• _Directions_
Once the line containing "Lemma byKey_marked rows" is found in the records below, return it and each following line exactly, up to and including the line containing "Record soundBatch (batch", and nothing else.
Top of Records shown
(* ===== verification/SummaryView.v ===== *)
(** * The views of the thread list

    Models apps/android/src/data/thread-summary-view.ts with
    thread-summary-view-types.ts: the partitions of a view, built from rows and
    updated from changes.  Rows are compared by their contents, so
    [replaceEqualDeep], which returns something deeply equal to its second
    argument, is its second argument; an array that is returned untouched is
    told apart from a copy. *)
From S2P Require Import Prelude JsMap Json Ranking SummaryTypes SummaryProjection.

Local Open Scope nat_scope.

Inductive Partition := ArchivedPart | PinnedPart | RecentPart | SelectedPart | SubagentsPart.

#[export] Instance Partition_eq_dec : EqDecision Partition.
Proof. solve_decision. Defined.

Record ThreadSummaryViewRequest :=
  { vr_archivedLimit : nat; vr_connectionId : option jstr; vr_projectCwd : option jstr;
    vr_recentLimit : nat; vr_selectedConnectionId : option jstr; vr_selectedThreadId : option jstr;
    vr_subagentConnectionId : option jstr; vr_subagentLimit : nat; vr_viewId : option jstr }.

(** The ordered partitions, published together. *)
Record LoadedThreadSummaryView :=
  { v_archived : list StoredThreadSummary; v_pinned : list StoredThreadSummary;
    v_recent : list StoredThreadSummary; v_selected : list StoredThreadSummary;
    v_subagents : list StoredThreadSummary }.

Definition part (view : LoadedThreadSummaryView) (p : Partition) : list StoredThreadSummary :=
  match p with
  | ArchivedPart => v_archived view | PinnedPart => v_pinned view | RecentPart => v_recent view
  | SelectedPart => v_selected view | SubagentsPart => v_subagents view
  end.

Inductive SummaryChange := SummaryPut (isInsert : bool) (value : StoredThreadSummary) | SummaryDelete (key : jstr).

Definition rowKey (row : StoredThreadSummary) : jstr :=
  threadSummaryKey (s_connectionId row) (s_remoteThreadId row).

Definition summaryChangeKey (change : SummaryChange) : jstr :=
  match change with SummaryPut _ value => rowKey value | SummaryDelete key => key end.

Definition includesRow (p : Partition) (row : StoredThreadSummary) (request : ThreadSummaryViewRequest) : bool :=
  match p with
  | SelectedPart =>
      bool_decide (Some (s_connectionId row) = vr_selectedConnectionId request)
      && bool_decide (Some (s_remoteThreadId row) = vr_selectedThreadId request)
  | SubagentsPart =>
      bool_decide (Some (s_connectionId row) = vr_subagentConnectionId request)
      && bool_decide (s_parentThreadId row <> None) && bool_decide (s_deleteCommandId row = None)
  | _ =>
      if bool_decide (s_parentThreadId row <> None) || bool_decide (s_deleteCommandId row <> None)
         || match vr_connectionId request with
            | Some c => negb (bool_decide (s_connectionId row = c)) | None => false end
         || match vr_projectCwd request with
            | Some cwd => negb (bool_decide (s_cwd row = cwd)) | None => false end
      then false
      else
        match p with
        | PinnedPart => negb (s_archived row) && s_pinned row
        | RecentPart => negb (s_archived row) && negb (s_pinned row)
        | _ => s_archived row
        end
  end.
(* ===== verification/SummaryOrder.v ===== *)
(** * Server rows and journal events in whatever order

    The row of a thread is written by two streams: the rows the companion lists
    and the events of its journal.  [kept] rows are those the store gives back as
    they were written; [arrivals_commute] is proved by following one thread
    through [applyServerRows] and [applyEventBatch] of SummaryRows.v. *)
From stdpp Require Import sorting.
From S2P Require Import Prelude JsMap Json ThreadItems EventIndex ThreadEvents CursorSync ListStream SummaryTypes.
From S2P Require Import SummaryProjection SummaryTree SummaryView SummaryRows.
Local Open Scope nat_scope.

(** ** Agents read back as they were stored *)

(** Names of capabilities, as read. *)
Definition bounded (names : list jstr) : Prop :=
  Forall (fun s => isCapabilityName s = true) names /\ length names <= MAX_CAPABILITIES.

Lemma boundedNames_Some names l : boundedNames names = Some l -> l = names /\ length names <= MAX_CAPABILITIES.
Proof. unfold boundedNames. destruct (_ <? _) eqn:E; [done|]. intros [= ->]. apply Nat.ltb_ge in E. done. Qed.

Lemma supported_bounded value names : supportedCapabilityNames value = Some names -> bounded names.
Proof.
  unfold supportedCapabilityNames.
  destruct value as [[| | | |l|o]|]; try done; intros [-> Hl]%boundedNames_Some; split; try done;
    apply Forall_forall; intros s (x & Hx & Hs)%list_elem_of_omap.
  - destruct (asString (Some x)); [|done]. simpl in Hs. destruct (isCapabilityName _) eqn:E; [|done].
    by injection Hs as <-.
  - destruct (isCapabilityName (js x.1)) eqn:E; [|done]. simpl in Hs. destruct (declaresSupport _); [|done].
    by injection Hs as <-.
Qed.
(* ===== verification/SummaryLaws.v ===== *)
(** * What every write of the summary database keeps

    [perform] is one entry of the write queue; [reached] databases are those a
    sequence of writes leads to from an empty store. *)
From S2P Require Import Prelude JsMap Json ThreadItems EventIndex ThreadEvents CursorSync ListStream SummaryTypes.
From S2P Require Import SummaryProjection SummaryTree SummaryView SummaryRows SummaryOps.

Local Open Scope Z_scope.

(** ** The marks of reading *)

(** Nothing was seen that did not happen, a thread is read or unread, and only
    an unread one remembers where its unread part begins. *)
Record agreeing (seen latest unread : Z) (firstUnread : option jstr) : Prop :=
  { ag_seen : seen <= latest; ag_unread : unread = 0 \/ unread = 1;
    ag_first : unread = 0 -> firstUnread = None }.

Definition marked (row : Row) : Prop :=
  agreeing (s_lastSeenCursor row) (s_latestActivityCursor row) (s_unread row) (s_firstUnreadAgentTurnId row).

Definition markedDevice (d : DeviceFields) : Prop :=
  agreeing (d_lastSeenCursor d) (d_latestActivityCursor d) (d_unread d) (d_firstUnreadAgentTurnId d).

Lemma agreeing_new : agreeing 0 0 0 None.
Proof. split; auto; lia. Qed.

Lemma marked_device row d : markedDevice d -> marked (withDevice d row).
Proof. done. Qed.

Lemma marked_normal row : marked row -> marked (normalizeStoredThreadSummary row).
Proof. intros [? ? H]. split; try done. simpl. intros Hu. by rewrite (H Hu). Qed.

Lemma marked_server c row previous :
  (forall p, previous = Some p -> marked p) -> marked (serverRowSummary c row previous).
Proof. intros H. destruct previous as [p|]; [exact (H p eq_refl)|exact agreeing_new]. Qed.

Lemma marked_snapshot c thread archived previous :
  (forall p, previous = Some p -> marked p) -> marked (projectThreadSummarySnapshot c thread archived previous).
Proof. intros H. destruct previous as [p|]; [exact (H p eq_refl)|exact agreeing_new]. Qed.

Lemma marked_attention d op : markedDevice d -> markedDevice (applyQuestionAttention d op).1.
Proof.
  intros H. destruct (attention_shape d op) as (d' & -> & Hd). unfold closeQuestionTurn.
  assert (H' : markedDevice d') by by destruct Hd as [-> | [q ->]]. by repeat case_match.
Qed.

Lemma marked_final d op : markedDevice d -> markedDevice (applyFinalAgentResponse d op).
Proof.
  intros [Hs Hu Hf]. unfold applyFinalAgentResponse. split; cbn [withActivity d_lastSeenCursor d_latestActivityCursor
    d_unread d_firstUnreadAgentTurnId]; [done|case_match; auto|].
  destruct Hu as [Hu|Hu]; rewrite Hu; [|done]. cbn [Z.ltb Z.compare orb].
  destruct (d_lastSeenCursor d <? d_latestActivityCursor d); [done|]. cbn. by rewrite Hf.
Qed.

Lemma marked_patch op d cursor e : devicePatch op d cursor = Some e -> markedDevice d -> markedDevice e.
Proof.
  unfold devicePatch. intros He Hd. pose proof (marked_attention d op Hd) as Ha.
  destruct (applyQuestionAttention d op) as [next replaced]. cbn [fst] in Ha.
  destruct (negb (summaryFlag "activity" op)).
  - destruct (replaced || _); [|done]. by injection He as <-.
  - injection He as <-. destruct Ha as [Hs Hu Hf].
    assert (markedDevice (withActivity (Z.max (d_latestActivityCursor next) cursor) (d_unread next)
              (d_firstUnreadAgentTurnId next) next)) by (split; simpl; [lia|done..]).
    destruct (summaryFlag _ _); [by apply marked_final|done].
Qed.

Lemma marked_event c payload previousFor cursor mutation row :
  (forall t p, previousFor t = Some p -> marked p) ->
  projectThreadSummaryEvent c payload previousFor cursor = Some mutation -> m_value mutation = Some row ->
  marked row.
Proof.
  intros Hp. unfold projectThreadSummaryEvent. destruct (threadProjectionPatchFromEvent payload) as [patch|]; [|done].
  cbn [mbind option_bind]. destruct (_ || _); [done|].
  assert (H : forall m next, projectThreadSummaryPatch c patch previousFor cursor = Some m ->
    m_value m = Some next -> marked next).
  { unfold projectThreadSummaryPatch, projectStartedThread, projectDevicePatch. intros m next.
    destruct (kindIs (operation patch) "threadStarted").
    - destruct (oget "thread" _) as [thread|]; [|done]. destruct (isThread thread); [|done].
      destruct (previousFor _) as [p|] eqn:E.
      + destruct (_ || _); [done|]. intros [= <-] [= <-]. exact (Hp _ _ E).
      + intros [= <-] [= <-]. exact agreeing_new.
    - destruct (kindIs _ _); [by intros [= <-]|]. destruct (previousFor _) as [p|] eqn:E; [|done].
      cbn [mbind option_bind]. destruct (isClosedTurnStart _ _); [done|].
      destruct (devicePatch _ _ _) as [d|] eqn:Hd; [|done]. intros [= <-] [= <-].
      exact (marked_patch _ _ _ _ Hd (Hp _ _ E)). }
  destruct (projectThreadSummaryPatch _ _ _ _) as [m|]; [|done]. cbn [mbind option_bind]. intros [= <-]. cbn.
  destruct (m_value m) as [next|] eqn:E; [|done]. intros [= <-]. exact (H m next eq_refl E).
Qed.

Lemma marked_applyEvent c event row : marked row -> marked (applyEvent c row event).
Proof.
  intros H. unfold applyEvent. destruct (projectThreadSummaryEvent _ _ _ _) as [[k [next|]]|] eqn:E; try done.
  eapply marked_event; [|exact E|done]. by intros ? p [= <-].
Qed.

(** ** Databases *)

Record sound (db : SummaryDatabase) : Prop :=
  { so_keyed : keyed (db_rows db); so_marked : forall row, row ∈ mvals (db_rows db) -> marked row }.

Definition soundChange (change : SummaryChange) : Prop :=
  match change with SummaryPut _ value => marked value | SummaryDelete _ => True end.

Lemma sound_rows db rows : sound db -> db_rows db = rows -> keyed rows /\ forall row, row ∈ mvals rows -> marked row.
Proof. by intros [] <-. Qed.

Lemma commit_sound changes refill db :
  Forall soundChange changes -> sound db -> sound (commitChanges changes refill db).
Proof.
  intros Hc [Hk Hm].
  enough (keyed (foldl applyChange (db_rows db) changes)
          /\ forall row, row ∈ mvals (foldl applyChange (db_rows db) changes) -> marked row) as [] by by split.
  revert Hk Hm. generalize (db_rows db). induction Hc as [|change changes H _ IH]; [done|]. intros rows Hk Hm.
  cbn [foldl]. destruct change as [isInsert value|key]; cbn [applyChange]; apply IH.
  - by apply keyed_set.
  - intros row (k & [[= _ ->]|Hin]%elem_mset)%elem_mvals; [done|]. apply Hm. by eapply in_mvals.
  - by apply keyed_del.
  - intros row (k & Hin)%elem_mvals. apply Hm, (in_mvals k). by apply (elem_mdel key).
Qed.

Lemma race_sound race overlay db : sound (withRace race overlay db) <-> sound db.
Proof. split; intros []; by split. Qed.

Lemma notify_sound notice db : sound (notify notice db) <-> sound db.
Proof. split; intros []; by split. Qed.

Lemma loadRow_marked c t db row : sound db -> loadRow c t db = Some row -> marked row.
Proof.
  unfold loadRow. intros [Hk Hm] (stored & H & ->)%fmap_Some. apply marked_normal, Hm. apply mget_elem in H. by eapply in_mvals.
Qed.

Lemma loadAll_marked db row : sound db -> row ∈ loadAll db -> marked row.
Proof. intros [Hk Hm] (stored & -> & H)%list_elem_of_fmap. by apply marked_normal, Hm. Qed.

Lemma loadRows_marked c ids db row : sound db -> row ∈ loadRows c ids db -> marked row.
Proof. intros H (t & _ & Hr)%list_elem_of_omap. by eapply loadRow_marked. Qed.

Lemma loadConnectionRows_marked c db row : sound db -> row ∈ loadConnectionRows c db -> marked row.
Proof. intros H [_ Hr]%list_elem_of_filter. by eapply loadAll_marked. Qed.

Lemma byKey_marked rows k row :
  (forall row, row ∈ rows -> marked row) -> mget k (byKey rows) = Some row -> marked row.
Proof.
  intros H Hr%mget_elem. apply H, byKey_mem. by eapply in_mvals.
Qed.

(** ** Batches *)

Record soundBatch (batch : RowBatch) : Prop :=
  { sb_changed : forall k row, (k, Some row) ∈ b_changed batch -> marked row;
    sb_current : forall k row, mget k (b_current batch) = Some row -> marked row }.

Lemma stage_sound key row batch :
  (forall value, row = Some value -> marked value) -> soundBatch batch -> soundBatch (stageChange key row batch).
Proof.
  intros Hr [Hc Hb]. split; [|done]. intros k value [[= _ Hv]|H]%elem_mset; [by apply Hr|by eapply Hc].
Qed.

Lemma emptyBatch_sound rows : (forall row, row ∈ rows -> marked row) -> soundBatch (emptyBatch rows).
Proof. intros H. split; [by intros k row ?%not_elem_of_nil|]. intros k row. by apply byKey_marked. Qed.

Lemma marked_events c events row : marked row -> marked (foldl (applyEvent c) row events).
Proof. revert row. induction events as [|e events IH]; [done|]. intros row H. by apply IH, marked_applyEvent. Qed.

Lemma stageRow_sound c row batch db :
  soundBatch batch -> sound db ->
  sound (stageRow c row batch db).2 /\ forall batch', (stageRow c row batch db).1 = Some batch' -> soundBatch batch'.
Proof.
  intros Hb Hd. unfold stageRow. destruct (admitRow c (row_threadId row) _ _) as [race []]; cbn [negb].
  2: { split; [by apply race_sound|]. by intros ? [= <-]. }
  destruct (isCatalogExcluded (row_thread row)) as [[]|].
  - split; [by apply race_sound|]. intros ? [= <-]. by apply stage_sound.
  - destruct (mget (threadSummaryKey c (row_threadId row)) (b_current batch)) as [p|] eqn:E.
    + split; [by apply race_sound|]. intros ? [= <-]. apply stage_sound; [|by destruct Hb].
      intros ? [= <-]. apply marked_server. intros ? [= <-]. by eapply sb_current.
    + split; [by apply race_sound|]. intros ? [= <-]. apply stage_sound; [|by destruct Hb].
      intros ? [= <-]. by apply marked_events, marked_server.
  - split; [by apply race_sound|done].
Qed.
Bottom of Records shown
• _Result_
Lemma byKey_marked rows k row :
  (forall row, row ∈ rows -> marked row) -> mget k (byKey rows) = Some row -> marked row.
Proof.
  intros H Hr%mget_elem. apply H, byKey_mem. by eapply in_mvals.
Qed.

(** ** Batches *)

Record soundBatch (batch : RowBatch) : Prop :=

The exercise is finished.